Directions: From the listing below, pull each line that includes "every".

Recorded information:
(** An aligned canonical address. *)
Definition page_ok (page : Z) : Prop := page = sign_extend page ∧ page mod PAGE_SIZE = 0.

Lemma leaf_link frame pf : same_link (Z.lor frame PRESENT) (leaf frame pf).
Proof. unfold leaf. etrans; [apply propagate_link|apply finish_link]. Qed.

Lemma leaf_present frame pf : Z.testbit (leaf frame pf) 0 = true.
Proof. destruct (leaf_link frame pf) as (_ & -> & _). by rewrite Z.lor_spec, orb_true_r. Qed.

Lemma leaf_address frame pf : frame_ok frame → address (leaf frame pf) = frame.
Proof. intros. destruct (leaf_link frame pf) as (-> & _). by apply address_frame. Qed.

Lemma leaf_word frame pf : frame_ok frame → word 64 (leaf frame pf).
Proof. intros. destruct (leaf_link frame pf) as (_ & _ & _ & Hwd). by apply Hwd, word_frame. Qed.

(** The current top-level table has an address. *)
Definition cr3_ok (m : machine) : Prop := 0 ≤ offset m + cr3 m < U64.

Lemma flush_step root m : cr3_ok m →
  flush_if_current root m = Ret (tt, if root =? offset m + cr3 m then m <| tlb_flushes := tlb_flushes m + 1 |> else m).
Proof.
  intros Hc. unfold flush_if_current, current_page_table.
  rewrite (bind_step _ _ _ (offset m + cr3 m) m).
  - by destruct (root =? offset m + cr3 m).
  - rewrite (bind_step _ _ _ (offset m) m), (bind_step _ _ _ (cr3 m) m) by done. unfold lift. by rewrite add_chk_ret.
Qed.
(* ===== verification/PageAddr.v ===== *)
(** * Addresses and indices

    A canonical page address and its four indices determine each other. *)

From S2P Require Import Prelude Bits Frames PageTable PageWalk PageMap.

Lemma sign_extend_eq a : sign_extend a =
  if a mod 2 ^ 48 <? 2 ^ 47 then a mod 2 ^ 48 else a mod 2 ^ 48 + (U64 - 2 ^ 48).
Proof.
  unfold sign_extend. rewrite Z.shiftl_mul_pow2 by lia.
  replace (a * 2 ^ 16 mod U64) with (a mod 2 ^ 48 * 2 ^ 16) by (rewrite <- Z.mul_mod_distr_r by lia; reflexivity).
  pose proof (Z.mod_pos_bound a (2 ^ 48) ltac:(lia)). set (x := a mod 2 ^ 48) in *. clearbody x.
  rewrite Z.shiftr_div_pow2 by lia.
  destruct (Z.ltb_spec (x * 2 ^ 16) (2 ^ 63)), (Z.ltb_spec x (2 ^ 47)); try lia.
  - rewrite Z.div_mul by lia. apply Z.mod_small. lia.
  - replace (x * 2 ^ 16 - U64) with ((x - 2 ^ 48) * 2 ^ 16) by lia. rewrite Z.div_mul by lia.
    replace (x - 2 ^ 48) with (x + (U64 - 2 ^ 48) + (-1) * U64) by lia. rewrite Z.mod_add by lia. apply Z.mod_small. lia.
Qed.

Lemma sign_extend_range a : u64 (sign_extend a).
Proof.
  rewrite sign_extend_eq. pose proof (Z.mod_pos_bound a (2 ^ 48) ltac:(lia)). unfold u64.
  destruct (_ <? _) eqn:E; lia.
Qed.

Lemma sign_extend_mod a k : 0 ≤ k ≤ 48 → sign_extend a mod 2 ^ k = a mod 2 ^ k.
Proof.
  intros Hk. assert (Hp : 2 ^ 48 = 2 ^ (48 - k) * 2 ^ k) by (rewrite <- Z.pow_add_r by lia; f_equal; lia).
  assert (Hm : a mod 2 ^ 48 mod 2 ^ k = a mod 2 ^ k).
  { rewrite Hp, Z.mul_comm. rewrite Z.rem_mul_r by lia. rewrite Z.mul_comm, Z.mod_add by lia. by rewrite Z.mod_mod by lia. }
  rewrite sign_extend_eq. destruct (_ <? _); [done|].
  replace (U64 - 2 ^ 48) with (65535 * 2 ^ 48) by lia. rewrite Hp, Z.mul_assoc, Z.mod_add by lia. by rewrite <- Hp.
Qed.

Lemma canonical_sign_extend a : u64 a → (a =? sign_extend a) = canonical a.
Proof.
  unfold u64. intros Ha. unfold canonical. rewrite sign_extend_eq, !Z.shiftr_div_pow2 by lia.
  assert (Hb : Z.land (a / 2 ^ 47) 1 = a / 2 ^ 47 mod 2)
    by (apply (Z.land_ones (a / 2 ^ 47) 1); lia).
  rewrite Hb. change (2 ^ 48) with 281474976710656. change (2 ^ 47) with 140737488355328.
  destruct (Z.ltb_spec (a mod 281474976710656) 140737488355328);
    repeat match goal with |- context [?x =? ?y] => destruct (Z.eqb_spec x y) end; simpl; try reflexivity; mlia.
Qed.

Lemma page_ok_canonical page : page_ok page → canonical page = true ∧ u64 page.
Proof.
  intros [Hs _]. assert (Hu : u64 page) by (rewrite Hs; apply sign_extend_range). split; [|done].
  rewrite <- canonical_sign_extend by done. apply Z.eqb_eq. done.
Qed.

Lemma pte_index_eq level a : 1 ≤ level → pte_index level a = a / 2 ^ (12 + 9 * (level - 1)) mod 512.
Proof.
  intros. unfold pte_index. change 511 with (Z.ones 9). rewrite Z.land_ones, Z.shiftr_div_pow2 by lia. reflexivity.
Qed.

Lemma page_at_eq i4 i3 i2 i1 : 0 ≤ i4 < 512 → 0 ≤ i3 < 512 → 0 ≤ i2 < 512 → 0 ≤ i1 < 512 →
  page_at i4 i3 i2 i1 = sign_extend (i4 * 2 ^ 39 + i3 * 2 ^ 30 + i2 * 2 ^ 21 + i1 * 2 ^ 12).
Proof.
  intros. unfold page_at. f_equal.
  assert (Hadd : ∀ x y k n, 0 ≤ n ≤ k → 0 ≤ x → 0 ≤ y < 2 ^ (k - n) →
    Z.lor (Z.shiftl x k) (Z.shiftl y n) = Z.shiftl x k + Z.shiftl y n).
  { intros x y k n Hk Hx Hy. assert (Hland : Z.land (Z.shiftl x k) (Z.shiftl y n) = 0).
    { apply Z.bits_inj'. intros i Hi. rewrite Z.land_spec, !Z.shiftl_spec, Z.testbit_0_l by lia.
      destruct (decide (i < k)); [by rewrite (Z.testbit_neg_r x) by lia|].
      rewrite (word_high_bit (k - n) y) by (done || lia). apply andb_false_r. }
    rewrite <- Z.lxor_lor by done. symmetry. by apply Z.add_nocarry_lxor. }
  assert (E43 : Z.lor (Z.shiftl i4 39) (Z.shiftl i3 30) = Z.shiftl (i4 * 512 + i3) 30).
  { rewrite Hadd by lia. rewrite !Z.shiftl_mul_pow2 by lia. lia. }
  assert (E432 : Z.lor (Z.shiftl (i4 * 512 + i3) 30) (Z.shiftl i2 21) = Z.shiftl ((i4 * 512 + i3) * 512 + i2) 21).
  { rewrite Hadd by lia. rewrite !Z.shiftl_mul_pow2 by lia. lia. }
  rewrite E43, E432, Hadd by lia. rewrite !Z.shiftl_mul_pow2 by lia. lia.
Qed.

(** The indices of the page with the given indices. *)
Lemma path_page_at i4 i3 i2 i1 : 0 ≤ i4 < 512 → 0 ≤ i3 < 512 → 0 ≤ i2 < 512 → 0 ≤ i1 < 512 →
  path (page_at i4 i3 i2 i1) = [i4; i3; i2; i1] ∧ page_ok (page_at i4 i3 i2 i1).
Proof.
  intros. rewrite page_at_eq by done.
  set (x := i4 * 2 ^ 39 + i3 * 2 ^ 30 + i2 * 2 ^ 21 + i1 * 2 ^ 12).
  assert (Hx : 0 ≤ x < 2 ^ 48) by (unfold x; lia).
  assert (Hi : ∀ n, 0 ≤ n ≤ 39 → sign_extend x / 2 ^ n mod 512 = x / 2 ^ n mod 512).
  { intros n Hn. assert (Hd : ∀ y, y / 2 ^ n mod 512 = y mod 2 ^ (n + 9) / 2 ^ n).
    { intros y. replace (2 ^ (n + 9)) with (2 ^ n * 512) by (rewrite Z.pow_add_r by lia; lia).
      rewrite Z.rem_mul_r by lia. rewrite (Z.mul_comm (2 ^ n) (_ mod _)), Z.div_add by lia.
      rewrite (Z.div_small (y mod 2 ^ n)) by (apply Z.mod_pos_bound; lia). lia. }
    rewrite !Hd, sign_extend_mod by lia. done. }
  split.
  - unfold path. rewrite !pte_index_eq by lia. rewrite !Hi by lia. unfold x.
    change (2 ^ (12 + 9 * (4 - 1))) with 549755813888. change (2 ^ (12 + 9 * (3 - 1))) with 1073741824.
    change (2 ^ (12 + 9 * (2 - 1))) with 2097152. change (2 ^ (12 + 9 * (1 - 1))) with 4096.
    change (2 ^ 39) with 549755813888. change (2 ^ 30) with 1073741824. change (2 ^ 21) with 2097152. change (2 ^ 12) with 4096.
    repeat f_equal; mlia.
  - split.
    + rewrite (sign_extend_eq (sign_extend x)), (sign_extend_mod x 48), (sign_extend_eq x) by lia. done.
    + change PAGE_SIZE with (2 ^ 12). rewrite sign_extend_mod by lia. unfold x.
      change (2 ^ 39) with (134217728 * 2 ^ 12). change (2 ^ 30) with (262144 * 2 ^ 12). change (2 ^ 21) with (512 * 2 ^ 12).
      rewrite !Z.mul_assoc, <- !Z.mul_add_distr_r. apply Z.mod_mul. lia.
Qed.

(** A page is the one with its indices. *)
Lemma page_at_path page : page_ok page →
  page_at (pte_index 4 page) (pte_index 3 page) (pte_index 2 page) (pte_index 1 page) = page.
Proof.
  intros [Hs Ha]. rewrite page_at_eq by apply pte_index_range.
  rewrite Hs at 5. rewrite !(sign_extend_eq (_ + _)), (sign_extend_eq page).
  enough ((pte_index 4 page * 2 ^ 39 + pte_index 3 page * 2 ^ 30 + pte_index 2 page * 2 ^ 21 + pte_index 1 page * 2 ^ 12) mod 2 ^ 48
          = page mod 2 ^ 48) as -> by done.
  rewrite !pte_index_eq by lia.
  change (2 ^ (12 + 9 * (4 - 1))) with 549755813888. change (2 ^ (12 + 9 * (3 - 1))) with 1073741824.
  change (2 ^ (12 + 9 * (2 - 1))) with 2097152. change (2 ^ (12 + 9 * (1 - 1))) with 4096.
  change (2 ^ 39) with 549755813888. change (2 ^ 30) with 1073741824. change (2 ^ 21) with 2097152. change (2 ^ 12) with 4096.
  change (2 ^ 48) with 281474976710656. change PAGE_SIZE with 4096 in Ha. mlia.
Qed.

Lemma path_inj p p' : page_ok p → page_ok p' → path p = path p' → p = p'.
Proof.
  intros Hp Hp' He. rewrite <- (page_at_path p), <- (page_at_path p') by done. unfold path in He.
  injection He as -> -> -> ->. done.
Qed.
(** C24: Any sequence of [map] and [unmap] calls on the current address space, with
    three frames left for each, runs without a fault and returns what a map
    from pages to frames and rights would; afterwards every address translates
    to the byte of the frame its page has in that map, or to nothing. *)
Theorem address_space_refines_map ops m l v : good m (offset m + cr3 m) l → cr3_ok m → shows m v → ops_ok v ops →
  (3 * length ops ≤ length l)%nat →
  runs (do_ops ops) m (λ rs m', rs = (spec_run ops v).1 ∧
    ∀ a, runs (translate_virtual_address_to_physical_for_current_address_space a) m' (λ r m'',
      m'' = m' ∧ r = if canonical a then translation a (Some ((spec_run ops v).2 (path a))) else None)).
Proof.
  intros Hg Hc Hv Ho Hl. eapply runs_mono; [by apply (do_ops_refines ops m l v)|].
  intros rs m' (-> & Hv' & Hc' & Hroot & l' & Hg'). split; [done|]. intros a.
  eapply runs_mono; [apply (translate_spec m' l' a); [by rewrite Hroot|done]|].
  intros r m'' [-> ->]. split; [done|]. by rewrite (Hv' (path a) (path_full a)).
Qed.

(** C27: Any sequence of [map] and [unmap] calls on the current address space
    keeps its page tables well formed: every table it reaches is 512 words of
    64 bits at an address that fits, reached along one path only, and the
    frames left stay outside them. *)
Theorem page_tables_stay_well_formed ops m l v : good m (offset m + cr3 m) l → cr3_ok m → shows m v → ops_ok v ops →
  (3 * length ops ≤ length l)%nat →
  runs (do_ops ops) m (λ _ m', ∃ l', space (offset m') (tables m') (offset m + cr3 m) ∧ pool m' l').
Proof.
  intros Hg Hc Hv Ho Hl. eapply runs_mono; [by apply (do_ops_refines ops m l v)|].
  intros rs m' (_ & _ & _ & _ & l' & Hs & Hp). by exists l'.
Qed.

(** ** A machine to start from: an empty top-level table, and the frames of
    one region. *)

Lemma space_empty off T root : 0 ≤ root < U64 → T !! root = Some (zeros 512) → space off T root.
Proof.
  intros Hr HT.
  assert (Hw : ∀ π p, walk off T 4 root π = Some p → π = [] ∧ p = root).
  { intros [|i π] p Hp; cbn [walk] in Hp; [by simplify_eq|]. exfalso.
    destruct (entry T root i) as [e|] eqn:He; [|done]. unfold entry in He. rewrite HT in He.
    destruct (i <? 0); [done|]. cbn [mbind option_bind] in He. unfold zeros in He.
    apply lookup_replicate in He as [-> _]. done. }
  constructor.
  - intros π p Hp _. destruct (Hw π p Hp) as [-> ->]. split; [done|]. exists (zeros 512). split_and!; [done|done|].
    unfold zeros. apply Forall_replicate. unfold word. lia.
  - intros π π' p Hp Hp' _ _. destruct (Hw π p Hp) as [-> _]. by destruct (Hw π' p Hp') as [-> _].
Qed.

Definition sample_offset : Z := 0xffff800000000000.
Definition boot_machine (size : Z) : machine :=
  mkMachine (FrameAllocator_new [mkEntry 0x1000 0x3000 false; mkEntry 0x100000 size true]) sample_offset
    {[ sample_offset + 0x1000 := zeros 512 ]} 0x1000 0.
Definition boot_frames (size : Z) : list Z := region_frames 0x100000 (0x100000 + size).
Definition boot_root : Z := sample_offset + 0x1000.
Definition sample_machine : machine := boot_machine 0x10000.
Definition sample_frames : list Z := boot_frames 0x10000.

Written response:
    from pages to frames and rights would; afterwards every address translates
    keeps its page tables well formed: every table it reaches is 512 words of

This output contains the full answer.